Per evitare l'inflazione bisogna fare in modo che quell'equilibrio fra domanda e offerta sia continuamente preservato.  

La bilancia non si muove se, figurativamente, il peso delle merci in vendita equivale al peso delle monete nelle tasche dei consumatori.




Ma: attenzione, attenzione. Teniamo sempre a mente che questo equilibrio, si può scegliere di perseguirlo spostando contemporaneamente domanda ed offerta verso il basso, anziché verso l'alto. Rendendo la collettività più povera, ma qualche furbo più ricco.


A livello complessivo, va considerata la reazione che l'aumento della domanda provoca sulla produzione di nuovi beni e servizi, e quindi sull'offerta. Se ci sono mezzi per la produzione disponibili, l'aumento della domanda spinge i produttori ad aumentare la produzione, ristabilendo l'equilibrio. Se invece i fattori della produzione non sono disponibili, l'aumento della domanda si traduce in inflazione. 

Non è possibile spostare l'equilibrio verso l'alto all'infinito. Il limite è dato dalla quantità di impianti non utilizzati, dall'esistenza di lavoratori non occupati e dalla disponibilità di materie prime.

Incontriamo così nuovamente la relazione fra piena occupazione ed inflazione. Ma ora possediamo qualche strumento in più per provare a cercare di preservare la stabilità dei prezzi anche in regime di piena occupazione. Abbiamo capito che la cosa importante è garantire che all'aumento dei salari e dei profitti (disponibilità finanziarie), corrisponda un aumento di beni reali e servizi da acquistare (offerta di ricchezza reale).

La via più immediata è quella di cercare di mantenere l'equilibrio prima che si rompa, facendo in modo che gli aumenti salariali corrispondano solo ad aumenti del prodotto. Per raggiungere l'obiettivo, bisogna tenere presente un aspetto importante: il potere negoziale, infatti, si sposta abbastanza facilmente dai lavoratori ai datori di lavoro mano a mano che ci si allontana dalla piena occupazione. 

Alti livelli di disoccupazione e perdita di potere d'acquisto dei salari si accompagnano - non a caso - alle crisi economiche, quando la crescita ristagna o è negativa.
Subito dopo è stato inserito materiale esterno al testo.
(* ===================================================================== *)
(* TailingsIQ frontend: role-based permission evaluator and session      *)
(* manager, embedded from                                                *)
(*   frontend/src/contexts/UserRoleContext.jsx  (UserRoleProvider, and   *)
(*                                  the AuthProvider of AuthContext)     *)
(*   frontend/src/api/tailingsIQApi.js          (client, interceptors)   *)
(*   the useAuth hook module                    (refreshToken)           *)
(*   frontend/src/App.jsx                       (ProtectedRoute, routes) *)
(*   the Sidebar component                      (navigationItems)        *)
(* ===================================================================== *)

From Stdlib Require Import ZArith.
From stdpp Require Import gmap strings list fin_maps.

Local Open Scope Z_scope.
Local Open Scope string_scope.

(* --------------------------------------------------------------------- *)
(* JavaScript value conventions used by the sources                      *)
(* --------------------------------------------------------------------- *)
(* A JS variable that holds a string or null/undefined is an
   [option string]; a plain object used as a dictionary is a [gmap] over
   its own keys, read through [JS.get], which adds the members every
   object literal inherits from Object.prototype; an object whose key
   order is observed (Object.entries) is an association list. *)
Module JS.

(* ToBoolean on a string-or-null value: null, undefined and the empty
   string are falsy. *)
Definition truthy (v : option string) : bool :=
  match v with
  | Some s => negb (String.eqb s "")
  | None => false
  end.

(* [v || d] for a string-or-undefined [v]. *)
Definition str_or (v : option string) (d : string) : string :=
  match v with
  | Some s => if String.eqb s "" then d else s
  | None => d
  end.

(* [v || d] for a number-or-undefined [v]: 0 is falsy. *)
Definition num_or (v : option Z) (d : Z) : Z :=
  match v with
  | Some n => if Z.eqb n 0 then d else n
  | None => d
  end.

(* Array.prototype.includes on an array of strings. *)
Definition includes (l : list string) (x : string) : bool :=
  bool_decide (x ∈ l).

(* Object.entries / Object.values of an insertion-ordered object. *)
Definition entries {A} (o : list (string * A)) : list (string * A) := o.
Definition values {A} (o : list (string * A)) : list A := o.*2.

(* How a call completes: with a value, or by throwing a TypeError. *)
Inductive Completion (A : Type) :=
| Normal (a : A)
| Throw.
Arguments Normal {A} a.
Arguments Throw {A}.

#[global] Instance Completion_eq_dec {A} `{EqDecision A} :
  EqDecision (Completion A).
Proof. solve_decision. Defined.

(* The own property names of Object.prototype.  Every object literal
   inherits them: all are built-in functions, except __proto__, an
   accessor that gives Object.prototype itself. *)
Definition objectPrototypeNames : list string :=
  [ "constructor"; "__defineGetter__"; "__defineSetter__"; "hasOwnProperty";
    "__lookupGetter__"; "__lookupSetter__"; "isPrototypeOf";
    "propertyIsEnumerable"; "toString"; "valueOf"; "__proto__";
    "toLocaleString" ].

(* What a table lookup, or a lookup with default [o[k] || d], can give: a
   value of the table's kind, a built-in function of Object.prototype, or
   Object.prototype itself. *)
Inductive Slot (A : Type) :=
| Val (a : A)
| Builtin (name : string)
| Proto.
Arguments Val {A} a.
Arguments Builtin {A} name.
Arguments Proto {A}.

(* [o[k]] on an object literal whose own properties are those of [o]:
   an own property, else an inherited one, else undefined. *)
Definition get {A} (o : gmap string A) (k : string) : option (Slot A) :=
  match o !! k with
  | Some a => Some (Val a)
  | None =>
      if bool_decide (k ∈ objectPrototypeNames)
      then Some (if String.eqb k "__proto__" then Proto else Builtin k)
      else None
  end.

(* The strings that the values below turn into when compared: the result
   of Object.prototype.toString on undefined and on an ordinary object, and
   the source text of a built-in function.  None of them is a numeric
   literal. *)
Inductive Text :=
| UndefinedTag
| ObjectTag
| FunctionSource (key : string).

(* The name of the function found under a key of Object.prototype: the
   key itself, except that constructor holds the function Object. *)
Definition builtinName (key : string) : string :=
  if String.eqb key "constructor" then "Object" else key.
Lemma opt_sign_inv (s : string) : exists sg, sign sg /\ s = sg ++ opt_sign s.
Proof.
  destruct s as [|c s]; [exists EmptyString; split; [now left | reflexivity]|].
  simpl. destruct (Ascii.eqb_spec c "+") as [->|]; simpl.
  - exists "+". split; [right; now left | reflexivity].
  - destruct (Ascii.eqb_spec c "-") as [->|].
    + exists "-". split; [right; now right | reflexivity].
    + exists EmptyString. split; [now left | reflexivity].
Qed.

Lemma digits_first (d r : string) :
  digits d -> exists c, first_char (d ++ r) = Some c /\ is_digit c = true.
Proof.
  intros [Hne Hd]. destruct d as [|c d]; [contradiction|].
  exists c. simpl in *. apply andb_prop in Hd. tauto.
Qed.
Lemma l2_scale_strong (t : R) (v x : list R) :
  0 <= t -> t < norm2 v -> length x = length v ->
  t * norm2 (map (fun e => (1 - t / norm2 v) * e) v)
  + / 2 * dist2 (map (fun e => (1 - t / norm2 v) * e) v) v
  + / 2 * dist2 x (map (fun e => (1 - t / norm2 v) * e) v)
  <= t * norm2 x + / 2 * dist2 x v.
Proof.
  intros Ht Hn Hx. set (n := norm2 v) in *. set (c := 1 - t / n).
  assert (Hcn : c * n = n - t) by (unfold c; field; lra).
  assert (Hc : 0 < c <= 1).
  { split; [nra|]. unfold c.
    assert (0 <= t / n).
    { unfold Rdiv. apply Rmult_le_pos; [lra|].
      left. apply Rinv_0_lt_compat. lra. }
    lra. }
  assert (Hr : norm2 (map (fun e => c * e) v) = n - t).
  { unfold norm2. rewrite norm_scale, Rabs_pos_eq by lra.
    fold (norm2 v). fold n. exact Hcn. }
  assert (Hd : dist2 (map (fun e => c * e) v) v = t * t).
  { rewrite dist2_scale, <- (norm2_sq v). fold n.
    replace ((c - 1) * (c - 1) * (n * n)) with ((n - c * n) * (n - c * n))
      by ring.
    rewrite Hcn. ring. }
  rewrite Hr, Hd, (dist2_expand x v Hx).
  rewrite (dist2_expand x (map (fun e => c * e) v))
    by now rewrite length_map.
  rewrite inner_scale_r, sumsq_scale, <- (norm2_sq v). fold n.
  pose proof (cauchy_schwarz x v) as Hcs. fold n in Hcs.
  pose proof (norm2_nonneg x) as Hx0.
  assert (Hp : (1 - c) * inner x v <= t * norm2 x).
  { assert (H1c : (1 - c) * n = t) by lra.
    replace (t * norm2 x) with ((1 - c) * (norm2 x * n))
      by (rewrite <- H1c; ring).
    apply Rmult_le_compat_l; lra. }
  replace (c * c * (n * n)) with ((c * n) * (c * n)) by ring.
  rewrite Hcn. nra.
Qed.

(** Two proximal points in the strong sense are at most as far apart
    as the points they belong to. *)
Lemma strong_prox_nonexpansive (t : R) (u v ru rv : list R)
    (N : list R -> R) :
  length v = length u -> length ru = length u -> length rv = length u ->
  (forall x, length x = length u ->
     t * N ru + / 2 * dist2 ru u + / 2 * dist2 x ru
     <= t * N x + / 2 * dist2 x u) ->
  (forall x, length x = length v ->
     t * N rv + / 2 * dist2 rv v + / 2 * dist2 x rv
     <= t * N x + / 2 * dist2 x v) ->
  dist2 ru rv <= dist2 u v.
Proof.
  intros Hv Hru Hrv Su Sv.
  pose proof (Su rv Hrv) as H1.
  pose proof (Sv ru ltac:(congruence)) as H2.
  rewrite (dist2_sym rv ru) in H1.
  rewrite (dist2_expand ru u), (dist2_expand rv u) in H1 by congruence.
  rewrite (dist2_expand rv v), (dist2_expand ru v) in H2 by congruence.
  assert (HI : dist2 ru rv
               <= inner (zip_with Rminus ru rv) (zip_with Rminus u v)).
  { rewrite inner_diff by congruence. lra. }
  pose proof (cauchy_schwarz (zip_with Rminus ru rv) (zip_with Rminus u v))
    as Hcs.
  fold (dist2 ru rv) in Hcs. fold (dist2 u v) in Hcs.
  unfold norm2 in Hcs. fold (dist2 ru rv) in Hcs. fold (dist2 u v) in Hcs.
  set (D := dist2 ru rv) in *. set (E := dist2 u v) in *.
  assert (HD : 0 <= D) by apply sumsq_nonneg.
  assert (HE : 0 <= E) by apply sumsq_nonneg.
  pose proof (sqrt_sqrt D HD) as HsD. pose proof (sqrt_sqrt E HE) as HsE.
  pose proof (sqrt_pos D). pose proof (sqrt_pos E).
  destruct (Rle_dec (sqrt D) (sqrt E)); nra.
Qed.

Lemma prox_norm2_base_strong (v : container) (t n : R) :
  0 <= t -> wf v -> norm_of v = Some n ->
  exists r,
    prox_norm2_base v t = Ok r /\
    length (c_data r) = length (c_data v) /\
    forall x, length x = length (c_data v) ->
      t * norm2 (c_data r) + / 2 * dist2 (c_data r) (c_data v)
      + / 2 * dist2 x (c_data r)
      <= t * norm2 x + / 2 * dist2 x (c_data v).
Proof.
  intros Ht Hwf Hn. pose proof (norm_of_norm2 _ _ Hn) as Hnv.
  pose proof (wf_length v Hwf) as Hlen.
  rewrite (prox_norm2_base_eq _ _ _ Hn).
  assert (Hzd : c_data (zero_like v) = repeat 0 (length (c_data v))).
  { rewrite Hlen. destruct v; reflexivity. }
  assert (Hzero : norm2 (c_data v) <= t ->
            length (c_data (zero_like v)) = length (c_data v) /\
            forall x, length x = length (c_data v) ->
              t * norm2 (c_data (zero_like v))
              + / 2 * dist2 (c_data (zero_like v)) (c_data v)
              + / 2 * dist2 x (c_data (zero_like v))
              <= t * norm2 x + / 2 * dist2 x (c_data v)).
  { intros Hle. rewrite Hzd. split; [apply repeat_length|].
    intros x Hx. now apply l2_zero_strong. }
  destruct (Req_dec_T n 0) as [Hn0|Hn0].
  - exists (zero_like v). split; [reflexivity|]. apply Hzero. lra.
  - destruct (Rle_dec n t) as [Hle|Hgt].
    + assert (Hc : 1 - t * 1 / n <= 0).
      { pose proof (norm2_nonneg (c_data v)).
        apply Rle_minus. rewrite Rmult_1_r.
        apply (Rmult_le_reg_r n); [lra|]. field_simplify; lra. }
      rewrite Rmax_right by exact Hc. rewrite scalar_mul_zero by exact Hwf.
      exists (zero_like v). split; [reflexivity|]. apply Hzero. lra.
    + apply Rnot_le_lt in Hgt.
      replace (t * 1 / n) with (t / n) by (field; lra).
      assert (Hc : 0 < 1 - t / n).
      { apply Rlt_0_minus. apply (Rmult_lt_reg_r n); [lra|].
        field_simplify; lra. }
      rewrite Rmax_left by lra.
      eexists. split; [reflexivity|]. rewrite c_data_scalar_mul.
      split; [apply length_map|].
      intros x Hx. rewrite Hnv.
      apply l2_scale_strong; [exact Ht | lra | exact Hx].
Qed.

(** X12. For a step [t >= 0] the L2 base operator is non-expansive: on
    two well-formed vectors or matrices of the same shape its outputs
    are at most as far apart as the inputs. *)
Theorem prox_norm2_base_nonexpansive (u v : container) (t nu nv : R) :
  0 <= t -> wf u -> wf v -> c_shape u = c_shape v ->
  norm_of u = Some nu -> norm_of v = Some nv ->
  exists ru rv,
    prox_norm2_base u t = Ok ru /\ prox_norm2_base v t = Ok rv /\
    dist2 (c_data ru) (c_data rv) <= dist2 (c_data u) (c_data v).
Proof.
  intros Ht Hwu Hwv Hs Hnu Hnv.
  destruct (prox_norm2_base_strong u t nu Ht Hwu Hnu) as (ru & Hru & Hlu & Su).
  destruct (prox_norm2_base_strong v t nv Ht Hwv Hnv) as (rv & Hrv & Hlv & Sv).
  exists ru, rv. split; [exact Hru|]. split; [exact Hrv|].
  assert (Hlen : length (c_data v) = length (c_data u)).
  { rewrite (wf_length u Hwu), (wf_length v Hwv). now rewrite Hs. }
  apply (strong_prox_nonexpansive t _ _ _ _ norm2);
    try assumption; congruence.
Qed.

Lemma prox_norm2_base_nonexpansive_witness :
  exists ru rv,
    prox_norm2_base (Dense (mk_array [2%nat] [3; 4])) 2 = Ok ru /\
    prox_norm2_base (Dense (mk_array [2%nat] [0; 0])) 2 = Ok rv /\
    dist2 (c_data ru) (c_data rv) <= dist2 [3; 4] [0; 0].
Proof.
  apply (prox_norm2_base_nonexpansive
           (Dense (mk_array [2%nat] [3; 4]))
           (Dense (mk_array [2%nat] [0; 0])) 2 5 0).
  - lra.
  - reflexivity.
  - reflexivity.
  - reflexivity.
  - unfold norm_of; simpl. now rewrite sqrt_25.
  - unfold norm_of; simpl.
    replace (0 * 0 + (0 * 0 + 0)) with 0 by ring. now rewrite sqrt_0.
Defined.

(** ** Further properties of the infinity norm operator *)

Lemma dist2_refl (x : list R) : dist2 x x = 0.
Proof.
  induction x as [|a x IH]; unfold dist2 in *; simpl; [reflexivity|].
  rewrite IH. ring.
Qed.

Lemma dist2_zero_eq (x y : list R) :
  length x = length y -> dist2 x y = 0 -> x = y.
Proof.
  revert y. induction x as [|a x IH]; intros [|b y] Hlen H; simpl in Hlen;
    try discriminate; [reflexivity|].
  injection Hlen as Hlen. unfold dist2 in *; simpl in H.
  pose proof (sumsq_nonneg (zip_with Rminus x y)) as Hs.
  fold (sumsq (zip_with Rminus x y)) in H.
  assert (a = b) by nra. subst b. f_equal. apply IH; [exact Hlen | nra].
Qed.

Lemma norm1_scale (c : R) (l : list R) :
  norm1 (map (fun e => c * e) l) = Rabs c * norm1 l.
Proof.
  induction l as [|e l IH]; unfold norm1 in *; simpl; [ring|].
  rewrite IH, Rabs_mult. ring.
Qed.

Lemma norm1_div (t : R) (l : list R) :
  0 < t -> norm1 (map (fun e => e / t) l) = norm1 l / t.
Proof.
  intros Ht.
  rewrite (map_ext (fun e => e / t) (fun e => / t * e))
    by (intros; unfold Rdiv; ring).
  rewrite norm1_scale, Rabs_pos_eq.
  - unfold Rdiv. ring.
  - left. now apply Rinv_0_lt_compat.
Qed.

(** A point of the ball is its own projection. *)
Lemma proj_l1_ball_inside (z p : list R) :
  is_proj_l1_ball z p -> norm1 z <= 1 -> p = z.
Proof.
  intros (Hlen & _ & Hnear) Hz. symmetry.
  apply dist2_zero_eq; [congruence|].
  pose proof (Hnear z eq_refl Hz) as H. rewrite dist2_refl in H.
  pose proof (sumsq_nonneg (zip_with Rminus z p)). unfold dist2 in *. lra.
Qed.

(** What the operator returns when the projection has the shape of
    its argument. *)
Lemma prox_norm_inf_base_value
    (proj_l1 : container -> result container) (a p : ndarray) (t : R) :
  proj_l1 (div_scalar (Dense a) t) = Ok (Dense p) -> shape p = shape a ->
  prox_norm_inf_base proj_l1 (Dense a) t
  = Ok (Dense (mk_array (shape a)
                 (zip_with (fun x y => x - t * y) (data a) (data p)))).
Proof.
  intros Hp Hs. unfold prox_norm_inf_base. rewrite Hp. cbn [bind].
  unfold sub, c_shape, c_data. cbn [scalar_mul map_container array_of
    map_array shape data issparse andb].
  rewrite Hs, shape_eqb_refl. now rewrite zip_with_map_r.
Qed.

(** X13. If the 1-norm of a well-formed array [v] is at most the step
    [t > 0] and [proj_l1] returns the projection of [v / t], the
    infinity norm base operator returns the zero array of the shape of
    [v]. *)
Theorem prox_norm_inf_base_small_input
    (proj_l1 : container -> result container) (a p : ndarray) (t : R) :
  0 < t -> wf_array a ->
  proj_l1 (div_scalar (Dense a) t) = Ok (Dense p) ->
  shape p = shape a ->
  is_proj_l1_ball (map (fun e => e / t) (data a)) (data p) ->
  norm1 (data a) <= t ->
  prox_norm_inf_base proj_l1 (Dense a) t = Ok (np_zeros (shape a)).
Proof.
  intros Ht Hwf Hp Hs Hproj Hsmall.
  rewrite (prox_norm_inf_base_value _ _ _ _ Hp Hs).
  assert (Hin : norm1 (map (fun e => e / t) (data a)) <= 1).
  { rewrite norm1_div by exact Ht.
    apply (Rmult_le_reg_r t); [exact Ht|]. field_simplify; lra. }
  rewrite (proj_l1_ball_inside _ _ Hproj Hin).
  unfold np_zeros, zeros_array. do 3 f_equal.
  rewrite <- Hwf. generalize (data a). intros l.
  induction l as [|e l IH]; simpl; [reflexivity|].
  rewrite IH. f_equal. field. lra.
Qed.

Lemma zip_residual (t : R) (v p : list R) :
  length p = length v ->
  zip_with Rminus v (zip_with (fun x y => x - t * y) v p)
  = map (fun e => t * e) p.
Proof.
  revert p. induction v as [|a v IH]; intros [|b p] H; simpl in H;
    try discriminate; [reflexivity|].
  injection H as H. simpl. rewrite (IH p H). f_equal. ring.
Qed.
(* ================================================================== *)
(** ** The database test script: seeding the sample users              *)
(* ================================================================== *)

Module Seed.

Import UserModel.

(** One literal of [sampleUsers]. *)
Record SampleUser : Type := {
  name : string;
  email : string;
  password : string;
  mobile : string;
  role : string
}.

Definition sampleUsers : list SampleUser :=
  [ {| name := "Test Citizen 1"; email := "citizen1@cityguardian.com";
       password := "password123"; mobile := "9876543210"; role := "citizen" |};
    {| name := "Test Employee"; email := "employee@cityguardian.com";
       password := "password123"; mobile := "9876543211"; role := "employee" |};
    {| name := "Admin User"; email := "admin@cityguardian.com";
       password := "password123"; mobile := "9876543212"; role := "admin" |} ].

(** [new User(userData)] takes the literal as it is. *)
Definition init_of (u : SampleUser) : UserInit :=
  {| init_name := Some (name u);
     init_email := Some (email u);
     init_password := Some (Bcrypt.Plain (password u));
     init_mobile := Some (mobile u);
     init_role := Some (role u);
     init_phone := None; init_address := None; init_city := None;
     init_isActive := None; init_joinedAt := None |}.

(** What the environment supplies to the iteration that handles the
    [k]-th literal: the fresh [ObjectId], the clock, the salt. *)
Record Env : Type := {
  fresh_id : nat -> nat;
  now : nat -> N;
  salt : nat -> N
}.

(** [for (const userData of sampleUsers)]: look the e-mail up, create the
    user when there is none, and push the new or the existing document;
    an error of [save] ends the script.  The result is [createdUsers] and
    the collection afterwards. *)
Fixpoint seedLoop (env : Env) (k : nat) (db : DB) (users : list SampleUser)
    : outcome (list UserDoc * DB) :=
  match users with
  | [] => Return ([], db)
  | userData :: rest =>
      match findOne db (email userData) with
      | Some existingUser =>
          match seedLoop env (S k) db rest with
          | Return (createdUsers, db') => Return (existingUser :: createdUsers, db')
          | Throw message => Throw message
          end
      | None =>
          match save db (salt env k)
                  (new_User (fresh_id env k) (now env k) (init_of userData)) with
          | Throw message => Throw message
          | Return (user, db1) =>
              match seedLoop env (S k) db1 rest with
              | Return (createdUsers, db') => Return (user :: createdUsers, db')
              | Throw message => Throw message
              end
          end
      end
  end.

Definition seedUsers (env : Env) (db : DB) : outcome (list UserDoc * DB) :=
  seedLoop env 0 db sampleUsers.

End Seed.
(** * Ppcsim: keyword service, metrics projection and keyword slice

    A shallow embedding of the keyword service of the backend
    ([KeywordService]: createKeyword, getCampaignKeywords, getKeywordById,
    updateKeyword, deleteKeyword, bulkCreateKeywords, getKeywordStats) and
    of the frontend keyword slice reducer, with the properties the
    specification states about them.

    - JavaScript numbers are IEEE 754 binary64 values ([spec_float] with
      precision 53 and maximal exponent 1024), so that [<=], [/], [*] and
      [toFixed] behave as in the running program, NaN included.
    - Identifiers and integer counters are integers ([Z]).
    - The database is a record of finite maps, one per table, keyed by the
      primary key.
    - An async method is a tree of the database operations it awaits; a
      call that runs alone performs them in order, and the calls that
      [Promise.all] joins are resumed one operation at a time, in any
      order. *)

From Stdlib Require Import ZArith String Ascii List Bool Lia.
From Stdlib Require Import SpecFloat DecimalString.
From stdpp Require Import base option gmap list strings sorting.

Local Open Scope Z_scope.

(** ** JavaScript values *)

Module JS.

(** *** Numbers *)

Definition number : Type := spec_float.

Definition prec : Z := 53.
Definition emax : Z := 1024.

Definition NaN : number := S754_nan.
Definition zero : number := S754_zero false.

(** The number nearest to an integer (exact below 2^53). *)
Definition ofZ (z : Z) : number := binary_normalize prec emax z 0 false.

(** [x <= y], [x < y], [x > y], [x === y]: false as soon as one side is NaN. *)
Definition le (x y : number) : bool := SFleb x y.
Definition lt (x y : number) : bool := SFltb x y.
Definition gt (x y : number) : bool := SFltb y x.
Definition eqb (x y : number) : bool := SFeqb x y.

Definition isNaN (x : number) : bool :=
  match x with S754_nan => true | _ => false end.

Definition div (x y : number) : number := SFdiv prec emax x y.
Definition mul (x y : number) : number := SFmul prec emax x y.

(** Decimal digits of a non-negative integer, ["0"] for zero. *)
Definition digits (n : Z) : string :=
  NilEmpty.string_of_uint (N.to_uint (Z.to_N n)).

(** [Number.prototype.toString] on a finite value of magnitude at least
    10^21, which is an integer [M]: the shortest digit string [s] (of [k]
    digits) and exponent [n] with [s * 10^(n-k)] rounding to the value, in
    exponential notation. [d] is the number of decimal digits of [M]. *)
Fixpoint shortest_digits (fuel : nat) (k : Z) (x : number) (M d : Z) : Z :=
  let p := 10 ^ (d - k) in
  let lo := M / p in
  let hi := lo + 1 in
  let oklo := eqb (ofZ (lo * p)) x in
  let okhi := (hi <? 10 ^ k) && eqb (ofZ (hi * p)) x in
  match oklo, okhi with
  | true, true =>
      if M - lo * p <? hi * p - M then lo
      else if hi * p - M <? M - lo * p then hi
      else if Z.even lo then lo else hi
  | true, false => lo
  | false, true => hi
  | false, false =>
      match fuel with
      | O => lo
      | S fuel' => shortest_digits fuel' (k + 1) x M d
      end
  end.

Definition toString_large (M : Z) : string :=
  let x := ofZ M in
  let d := Z.of_nat (String.length (digits M)) in
  if eqb (ofZ (10 ^ d)) x then "1e+" +:+ digits d
  else
    let s := digits (shortest_digits 16 1 x M d) in
    match s with
    | String c EmptyString => s +:+ "e+" +:+ digits (d - 1)
    | String c rest => String c ("." +:+ rest) +:+ "e+" +:+ digits (d - 1)
    | EmptyString => s
    end.

(** The integer [n] for which [n / 100] is nearest to [m * 2^e], the
    larger one when two are equally near. *)
Definition nearest_hundredths (m : positive) (e : Z) : Z :=
  match e with
  | Zneg p => (200 * Zpos m + 2 ^ Zpos p) / 2 ^ (Zpos p + 1)
  | _ => 100 * Zpos m * 2 ^ e
  end.

(** Is the magnitude [m * 2^e] at least 10^21 ? *)
Definition at_least_1e21 (m : positive) (e : Z) : bool :=
  match e with
  | Zneg p => 10 ^ 21 * 2 ^ Zpos p <=? Zpos m
  | _ => 10 ^ 21 <=? Zpos m * 2 ^ e
  end.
Siamo di fronte ad un circolo vizioso

La crescita economica (la domanda complessiva) è data dalla spesa per consumi più la spesa per investimenti più la spesa dello Stato più il saldo commerciale con l'estero. 

L'alta disoccupazione (pochi salari) e la diminuzione del potere d'acquisto dei salari stessi fanno si che la spesa per consumi debba necessariamente scendere, anche considerando che l'incertezza per il futuro limita la propensione a consumare il risparmio, se non per il minimo indispensabile. Le aziende, dal canto loro, non investono volentieri quando hanno i magazzini pieni di merce invenduta. La globalizzazione dell'economia mondiale fa si che tutti sperano di risolvere i propri problemi esportando, e non possono far nulla per sostenere i consumi interni. In questo modo, per diventare "competitivi", si tagliano i salari (aggravando la domanda interna), si tagliano i costi "sociali" (impatto ambientale e impatto sociale della produzione) e si taglia persino la qualità dei prodotti, presi dalla frenesia di tagliare in qualsiasi modo i costi della produzione.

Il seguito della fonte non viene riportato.